Two DOH attorneys, Kenneth Brody and James Steele, "both testified that they believe that abortion clinics such as Gosnell’s fit within the law’s definition of an ambulatory surgical facility. Their boss, Chief Counsel Christine Dutton, refused to acknowledge that the ASF definition would cover abortion clinics, but could not explain why it did not. She said she “would have to research that to determine if that were the case.”

Dutton, however, before becoming chief counsel, was assigned to advise the DOH division that licenses ambulatory surgical facilities. As such, she had to be very familiar with what constitutes an ambulatory surgical facility. In fact, she was senior counsel to the division when DOH was dealing with the aftermath of the death, in 2001, of a 19-year-old girl following liposuction performed in a plastic surgeon’s office. When the girl’s parents complained to DOH, an immediate investigation revealed that the office of the surgeon, Dr. Richard Glunk, should have been licensed as an ASF, but was not.

As a result of the Glunk case, DOH initiated a campaign to encourage compliance with ASF licensure requirements. Chief Counsel Dutton would have been in the middle of that effort in 2002 when she was senior counsel. Yet she testified that she never considered treating abortion clinics – facilities where, according to the abortion regulations, “ambulatory gynecological surgery” is performed – as ambulatory surgical facilities."
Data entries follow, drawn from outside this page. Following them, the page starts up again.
(** X22.  An agent that keeps a private table answers the reads of
    environment variables from the table alone: the answer does not depend
    on the process environment, and a variable the table does not hold
    reads as the empty text, with [VIX_OK]. *)
Theorem private_table_shadows_the_process_environment (os : GuestOS)
    (env env' : GuestEnvironment) (VIX_GUEST_ENVIRONMENT_VARIABLE : Z)
    (requestMsg : VixCommandRequestHeader)
    (readRequest : VixMsgReadVariableRequest) (a : Agent)
    (table : gmap string string) :
  userEnvironmentTable a = Some table →
  GuestVar.VixToolsReadVariable os env VIX_GUEST_ENVIRONMENT_VARIABLE
    requestMsg readRequest a
  = GuestVar.VixToolsReadVariable os env' VIX_GUEST_ENVIRONMENT_VARIABLE
      requestMsg readRequest a
  ∧ ((VixToolsImpersonateUser os requestMsg a).1.1 = VIX_OK →
     rv_variableType readRequest = VIX_GUEST_ENVIRONMENT_VARIABLE →
     table !! rv_name readRequest = None →
     (GuestVar.VixToolsReadVariable os env VIX_GUEST_ENVIRONMENT_VARIABLE
        requestMsg readRequest a).1 = (VIX_OK, Some EmptyString)).
Proof.
  intros Htable. split.
  - unfold GuestVar.VixToolsReadVariable, mbind, M_bind.
    destruct (VixToolsImpersonateUser_outcome os requestMsg a)
      as (err & tok & gate & Hgate & Hout).
    rewrite Hgate. simpl.
    destruct (bool_decide (err = VIX_OK)); [|done].
    destruct (rv_variableType readRequest =? VIX_GUEST_ENVIRONMENT_VARIABLE)%Z;
      [|done].
    simpl. by rewrite Htable.
  - intros Hok Htype Hmissing.
    destruct (VixToolsReadVariable_table os env VIX_GUEST_ENVIRONMENT_VARIABLE
                requestMsg readRequest a table Htable Hok Htype) as [-> _].
    by rewrite Hmissing.
Qed.

(** The theorem at the read of SHELL, which the table does not hold. *)
Lemma private_table_shadows_the_process_environment_witness :
  (GuestVar.VixToolsReadVariable sample_os sample_env sample_variable_type
     (console_request VIX_COMMAND_READ_VARIABLE) read_shell
     agent_with_table).1
  = (VIX_OK, Some EmptyString).
Proof.
  apply (proj2 (private_table_shadows_the_process_environment sample_os
                  sample_env sample_env sample_variable_type
                  (console_request VIX_COMMAND_READ_VARIABLE) read_shell
                  agent_with_table {[ "PATH"%string := "/usr/bin"%string ]}
                  eq_refl));
    reflexivity.
Defined.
Dutton admitted in her testimony that the decision not to inspect was a policy decision, not one grounded in the law:

    • Q: Does it surprise you to know that some of the reasons cited for the failure to go out and do these inspections is that they believed that they didn’t have the legal authority to do so?
    • A: That would surprise me, yes. . . . To me, I would believe that they didn’t go out to do them because some policy had been set in the department at some point in time in the past that we were not going to do regular inspections of abortion facilities.

Dutton’s failure to recognize and treat abortion clinics as ASFs, and her silence as DOH shirked its duty to protect women and infants at abortion clinics, reflect a blatant refusal to enforce the law."

Along with two other lawyers, Brody and Steele, Dutton "asserted that a provision of the abortion regulations – one that gives DOH the authority to approve facilities as abortion providers – somehow precludes any other health care law from applying to abortion clinics." The Grand Jury said "this explanation is nonsensical."